Published: August 2017

Note: this page summarizes the rationale behind a GiveWell Incubation Grant to the Regents of the University of California, Berkeley. Staff associated with the KLPS-4 survey reviewed this page prior to publication.

Summary

As part of GiveWell's work to support research to further our understanding of our current priority programs, the Regents of the University of California, Berkeley (“UC Berkeley”) received a GiveWell Incubation Grant of $1,104,259 to support the Kenya Life Panel Survey Round 4 (KLPS-4), a follow-up study to assess the long-term impact of deworming on consumption. This survey will follow up on the study that is most central to GiveWell's current view of deworming. We hope that the results will provide a useful update to the evidence base for deworming, which could influence the amount of money that we recommend donating to deworming charities.

Table of Contents

Background

The studies that play the most significant role in supporting GiveWell's current recommendation of deworming charities are a series of long-term follow-ups to a study (Miguel and Kremer 2004) that find that deworming led to large income gains for a subset of the population. For more information, see this blog post and our deworming intervention report. These studies suggested that wages for males increased about 10 years after deworming (which is the main finding underlying our recommendation). The main way in which we hope that the KLPS-4 study will add value is by measuring consumption (rather than only wages) in a large sample (~5,000-6,000 individuals) about 20 years after deworming.

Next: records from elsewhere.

Lemma int_bin_handled o : op_ok n32 n64 (OpIntBin o) →
  handled w m (λ l t, teval c l (OpIntBin o) t) (general c (OpIntBin o) m w).
Proof.
  intros (Hty & Hd & Ha & Hb). destruct Hty as [Hn _]. open_general; unfold bind, get. simpl teval.
  destruct (ib_carry_in o || ib_carry_out o) eqn:EC; [|destruct (ib_sat o)].
  - destruct (write_carry_spec (ib_dst o) m (bits (ib_ty o)) (ib_carry_out o) (λ l cy,
      carry_add_sub (bits (ib_ty o)) (bool_decide (ib_op o = Sub)) (ib_carry_in o) (ib_carry_out o)
        cy (read_operand c w (ib_a o) !!! l) (read_operand c w (ib_b o) !!! l)) w Hw Hm Hd ltac:(lia)) as (w' & -> & H).
    + intros l b _ _. split; [apply is_u64_carry_add_sub; lia|]. by intros ->.
    + eapply lanes_step_ext; [|exact H]. intros l Hl HB. simpl. by rewrite !(read_operand_view c isp) by done.
  - apply handled_lanes; [done..|lia|]. intros l HB Hl. rewrite !(read_operand_view c isp) by done.
    split; [apply is_u64_u32|done].
  - assert (HV : ∀ l, (l < W)%nat → is_u64 (topnd c l (view w l) (ib_a o)) ∧ is_u64 (topnd c l (view w l) (ib_b o))).
    { intros l Hl. split; by apply view_u64. }
    pose proof (write_lanes_spec (ib_dst o) m (bits (ib_ty o))
      (λ l, int_bin (strict c) (ib_op o) (ib_ty o) (read_operand c w (ib_a o) !!! l) (read_operand c w (ib_b o) !!! l))
      (λ l t, default 0 (int_bin false (ib_op o) (ib_ty o) (topnd c l t (ib_a o)) (topnd c l t (ib_b o)))) w Hw Hm Hd ltac:(lia)) as H.
    unfold handled. destruct (write_lanes _ _ _ _ _ w) as [[] w'|e w'|].
    1: apply H. 2: destruct H as (-> & -> & l & HB & Hl & HI). 4: destruct H.
    1,2,4: intros l v HB Hl; rewrite !(read_operand_view c isp) by done; intros HI;
      destruct (int_bin_total (ib_ty o) (ib_op o) _ _ Hn (proj1 (HV l Hl)) (proj2 (HV l Hl))) as (r & Er & Hr & _);
      assert (v = r) as -> by (destruct (strict c); [apply int_bin_relax in HI|]; congruence); by rewrite Er.
    rewrite !(read_operand_view c isp) in HI by done.
    destruct (int_bin_total (ib_ty o) (ib_op o) _ _ Hn (proj1 (HV l Hl)) (proj2 (HV l Hl))) as (r & Er & _ & _).
    split; [done|]. right. destruct (strict c); [done|congruence].
Qed.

Independently of this gift, further follow-up studies are planned on whether wages increased for men 20 years after deworming, so we would have access to those results without providing any additional funding. However, we believe that the consumption data measured through our gift to support KLPS-4 could provide additional valuable information. Wages may not accurately estimate the financial wellbeing of all individuals in the sample, since many jobs in the developing world are informal. For example, someone who runs a farm might have very little formal income that would be captured through existing measurements of “wages,” but his or her financial wellbeing could be measured through a consumption survey.

About the gift

The KLPS-4 project is being led by Professor Ted Miguel and Dr. Joan Hamory Hicks, who plan to use the gift to survey roughly 5,000-6,000 people 20 years after the initial Miguel and Kremer 2004 study to determine whether deworming had an effect on their consumption. The survey will include two "waves" of roughly 2,500-3,000 people. Professor Miguel expects to have results from Wave 1 by mid-2018 and results from Wave 2 by mid-2019. The study is powered to detect roughly a 14% gain in consumption per capita.1

The gift will be used to fund the data collection activity (personnel and transport to conduct survey interviews) and personnel to analyze the data.

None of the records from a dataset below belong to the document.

Lemma step_plain ts idx ins w p : paths w !! idx = Some p → control (op ins) = false →
  wf_regs c w → is_mask c (mask p) →
  op_ok isp (Z.of_nat (length (regs32 w))) (Z.of_nat (length (regs64 w))) (op ins) →
  step c ts idx ins w = (plain_step (mask p) ins ;;; set_pc idx (pc p + 1)) w.
Proof.
  intros Hp HC Hw Hm Ho. unfold step, path_at, plain_step. unfold bind at 1. rewrite Hp.
  unfold bind. destruct (guard c ins (mask p) w) as [fm w1|e w1|] eqn:EG; [|done..].
  destruct (guard_mask w (mask p) Hw Hm ins fm w1 EG) as [-> Hfm].
  assert (HD : when (negb (fm =? 0)) (dispatch c (op ins) fm) w = when (negb (fm =? 0)) (general c (op ins) fm) w).
  { unfold when. destruct (fm =? 0); [done|]. by apply dispatch_general. }
  destruct (op ins); try done; unfold bind; by rewrite HD.
Qed.

(** The faster tiers do not show: an instruction does what its general handler does. *)
Lemma issue_step ts idx ins w p : paths w !! idx = Some p → nth_z (body c) (pc p) = Some ins →
  wf_regs c w → is_mask c (mask p) →
  op_ok isp (Z.of_nat (length (regs32 w))) (Z.of_nat (length (regs64 w))) (op ins) →
  issue c ts idx ins w =
    (let w1 := set_steps (steps w + 1) w in
     if max_steps c <? steps w1 then Exn (Error ExecLimit) w1 else step c ts idx ins w1).
Proof.
  intros Hp Hi Hw Hm Ho. unfold issue, bind at 1, modify. unfold bind at 1, get. set (w1 := set_steps (steps w + 1) w).
  destruct (max_steps c <? steps w1); [done|]. unfold path_at, bind at 1. change (paths w1) with (paths w). rewrite Hp.
  assert (Hp1 : paths w1 !! idx = Some p) by done. assert (Hw1 : wf_regs c w1) by (destruct Hw; by split).
  assert (Ho1 : op_ok isp (Z.of_nat (length (regs32 w1))) (Z.of_nat (length (regs64 w1))) (op ins)) by done.
  clearbody w1. clear Hp Hw Ho w. rename w1 into w. unfold bind at 1. destruct (fast_enabled c); [|done].
  assert (HP : control (op ins) = false → ∀ r, r = took (plain_step (mask p) ins w) →
    match r with Ret a w' => (if a : bool then set_pc idx (pc p + 1) else step c ts idx ins) w'
      | Exn e w' => Exn e w' | Undef => Undef end = step c ts idx ins w).
  { intros HC r ->. rewrite (step_plain ts idx ins w p) by done. unfold bind. by destruct (plain_step (mask p) ins w) as [[] ?| |]. }
  assert (HF : ∀ k, (if andb true (fast_kind (op ins)) then fm <- guard c ins (mask p) ;; if fm =? 0 then ret true else fast_path c (op ins) fm else ret false) = k →
     (fast <- k ;; if fast : bool then set_pc idx (pc p + 1) else step c ts idx ins) w = step c ts idx ins w).
  { intros k <-. simpl. destruct (fast_kind (op ins)) eqn:EK; [|done].
    assert (HC : control (op ins) = false) by (by destruct (op ins)). unfold bind at 1 2.
    destruct (guard c ins (mask p) w) as [fm w1|e w1|] eqn:EG.
    - destruct (guard_mask w (mask p) Hw1 Hm ins fm w1 EG) as [-> Hfm]. destruct (fm =? 0) eqn:E0.
      + apply (HP HC (Ret true w)). unfold plain_step, bind. by rewrite EG, E0.
      + destruct (fast_path_tier w fm Hw1 Hfm _ Ho1) as [->| ->]; [done|]. apply (HP HC (took _)). f_equal.
        unfold plain_step, bind. by rewrite EG, E0.
    - apply (HP HC (Exn e w1)). unfold plain_step, bind. by rewrite EG.
    - apply (HP HC Undef). unfold plain_step, bind. by rewrite EG. }
  unfold micro, build_micro. rewrite nth_z_fmap, Hi. simpl option_map.
  change (decode <$> Some ins) with (Some (decode ins)). cbv iota beta.
  destruct (bool_decide_reflect (mk (decode ins) = MNone)) as [|Hk]; [by apply (HF _ eq_refl)|].
  destruct (exec_micro_tier w (mask p) Hw1 Hm ins Ho1 Hk) as [->|HE]; [by apply (HF _ eq_refl)|].
  destruct (control (op ins)) eqn:EC.
  - destruct (decode_control ins EC Hk) as [t Et]. rewrite (exec_micro_branch w (mask p) ins t Et Hk). by apply (HF _ eq_refl).
  - rewrite HE. rewrite <- (HP eq_refl _ eq_refl). destruct (took _) as [[] ?| |] eqn:ET; try done.
    by destruct (plain_step (mask p) ins w) as [[] ?| |].
Qed.
End tiers.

We recommended this gift because it supports important research that is relevant to one of GiveWell's top priority programs. The results from the study could substantially influence the amount of money that we recommend donating to deworming charities. At the end of 2016, four of our seven top charities focused on deworming.

Plans for follow-up

We plan to follow up with the gift recipient roughly every six months to check in on the timeline for receiving results from this study. At this stage, our understanding is that Wave 1 results will be available by mid-2018 and Wave 2 results will be available by mid-2019. We are uncertain when results will be able to be shared publicly, but aim to write publicly about the results as soon as we are able to.

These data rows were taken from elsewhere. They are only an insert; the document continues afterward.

Lemma add_group_ok L gs k t : (k < W)%nat → nth_z targets (u32 (index !!! k)) = Some t →
  groups_ok L gs → groups_ok (L ++ [k]) (add_group t k gs).
Proof.
  intros Hk Ht [G1 G2 G3 G4]. destruct (one_lane k Hk) as [K1 K2]. unfold add_group.
  destruct (list_find (λ g, g.1 = t) gs) as [[i g0]|] eqn:EF.
  - apply list_find_Some in EF as (Hg & Hgt & _).
    set (g' := (g0.1, Z.lor g0.2 (Z.shiftl 1 (Z.of_nat k)))).
    assert (HP : alter (λ g, (g.1, Z.lor g.2 (Z.shiftl 1 (Z.of_nat k)))) i gs ≡ₚ g' :: delete i gs)
      by (etrans; [by apply (alter_Permutation _ _ _ _ Hg)|done]).
    pose proof (delete_Permutation _ _ _ Hg) as HD.
    assert (Hin : g0 ∈ gs) by (by eapply list_elem_of_lookup_2).
    assert (HN : g' ∈ g' :: delete i gs) by left.
    split.
    + rewrite HP. rewrite HD in G1. done.
    + intros g l. rewrite HP. intros [->|Hgi]%elem_of_cons.
      * simpl. rewrite bit_lor, bit_one. intros [HB|E%Nat.eqb_eq]%orb_true_iff.
        -- destruct (G2 g0 l Hin HB). split; [apply elem_of_app; by left|done].
        -- subst l. split; [apply elem_of_app; right; by left|]. by rewrite Hgt.
      * intros HB. destruct (G2 g l) as [? ?]; [rewrite HD; by right|done|]. split; [apply elem_of_app; by left|done].
    + intros l [Hl|Hl%list_elem_of_singleton]%elem_of_app.
      * destruct (G3 l Hl) as (g & Hgi & HB). rewrite HD in Hgi. apply elem_of_cons in Hgi as [->|Hgi].
        -- exists g'. rewrite HP. split; [done|]. simpl. by rewrite bit_lor, HB.
        -- exists g. rewrite HP. split; [by right|done].
      * subst l. exists g'. rewrite HP. split; [done|]. simpl. by rewrite bit_lor, bit_one, Nat.eqb_refl, orb_true_r.
    + intros g. rewrite HP. intros [->|Hgi]%elem_of_cons; [|apply G4; rewrite HD; by right].
      simpl. destruct (G4 g0 Hin) as [M1 M2]. split; [by apply is_mask_lor|]. apply lor_nonzero; [apply M1|apply K1|done].
  - apply list_find_None in EF. rewrite Z.lor_0_l. split.
    + rewrite fmap_app. apply NoDup_app. split_and!; [done| |apply NoDup_singleton].
      intros x (g & -> & Hgi)%list_elem_of_fmap Hx%list_elem_of_singleton. rewrite Forall_forall in EF. by apply (EF g).
    + intros g l [Hgi| ->%list_elem_of_singleton]%elem_of_app HB.
      * destruct (G2 g l Hgi HB). split; [apply elem_of_app; by left|done].
      * simpl in HB. rewrite bit_one in HB. apply Nat.eqb_eq in HB. subst l. split; [apply elem_of_app; right; by left|done].
    + intros l [Hl|Hl%list_elem_of_singleton]%elem_of_app.
      * destruct (G3 l Hl) as (g & Hgi & HB). exists g. split; [apply elem_of_app; by left|done].
      * subst l. eexists. split; [apply elem_of_app; right; by left|]. simpl. by rewrite bit_one, Nat.eqb_refl.
    + intros g [Hgi| ->%list_elem_of_singleton]%elem_of_app; [by apply G4|done].
Qed.

Lemma fold_groups_ok L gs0 gs L0 : Forall (λ k, (k < W)%nat) L → groups_ok L0 gs0 →
  foldl (λ acc l, gs ← acc; t ← nth_z targets (u32 (index !!! l)); Some (add_group t l gs)) (Some gs0) L = Some gs →
  groups_ok (L0 ++ L) gs.
Proof.
  revert gs0 L0. induction L as [|k L IH]; intros gs0 L0 HL H0.
  - simpl. intros [= <-]. by rewrite app_nil_r.
  - inversion HL; subst. cbn [foldl]. destruct (nth_z targets (u32 (index !!! k))) as [t|] eqn:Et; simpl.
    + intros H. replace (L0 ++ k :: L) with ((L0 ++ [k]) ++ L) by (by rewrite <- app_assoc).
      eapply IH; [done| |exact H]. by apply add_group_ok.
    + intros H. exfalso. clear -H. induction L as [|? ? IH]; simpl in H; [done|auto].
Qed.

Lemma brx_groups_fold m L : L = walk 64 m → brx_groups targets index m =
  foldl (λ acc l, gs ← acc; t ← nth_z targets (u32 (index !!! l)); Some (add_group t l gs)) (Some []) L.
Proof. by intros ->. Qed.

Lemma brx_groups_ok m gs : is_mask c m → brx_groups targets index m = Some gs →
  ∃ L, groups_ok L gs ∧ ∀ l, l ∈ L ↔ bit m l = true.
Proof.
  intros Hm H. assert (HK : ∃ L, L = walk 64 m ∧ ∀ l, l ∈ L ↔ bit m l = true).
  { exists (walk 64 m). split; [done|]. intros l. apply elem_of_walk; [by apply (is_mask_64 c HW)|lia]. }
  destruct HK as (L & EL & HK). rewrite (brx_groups_fold m L EL) in H. exists L. split; [|done].
  apply (fold_groups_ok L [] gs []); [| |exact H].
  - apply Forall_forall. intros k Hk. apply (is_mask_bit c HW m); [done|]. by apply HK.
  - split; [constructor|..]; intros *; by intros ?%elem_of_nil.
Qed.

We also plan to follow up with the recipient to share their pre-analysis plan publicly and, when the study is completed, to share data publicly.

Internal forecasts

We’re experimenting with recording explicit numerical forecasts of events related to our decisionmaking (especially grantmaking). The idea behind this is to pull out the implicit predictions that are playing a role in our decisions, and make it possible for us to look back on how well-calibrated and accurate those are. For this gift, we are recording the following forecasts:

  • 25% chance that the KLPS-4 survey significantly positively updates us on deworming, i.e. finds a result that increases our estimated cost-effectiveness for deworming by at least 2x.
  • 5% chance that the KLPS-4 survey significantly negatively updates us on deworming, i.e. finds a result that decreases our estimated cost-effectiveness for deworming by at least 2x.
  • 1

    Professor Miguel told us the following about the power of the study:

    "We assume the same distribution of consumption per capita as in KLPS-3 (the data we shared with your group), and the same intra-cluster correlation (0.037). In the full proposed sample of 5-6k, the MDE (with standard 80% power and 5% significance level) is 14 log points, i.e., roughly a 14% gain in consumption per capita."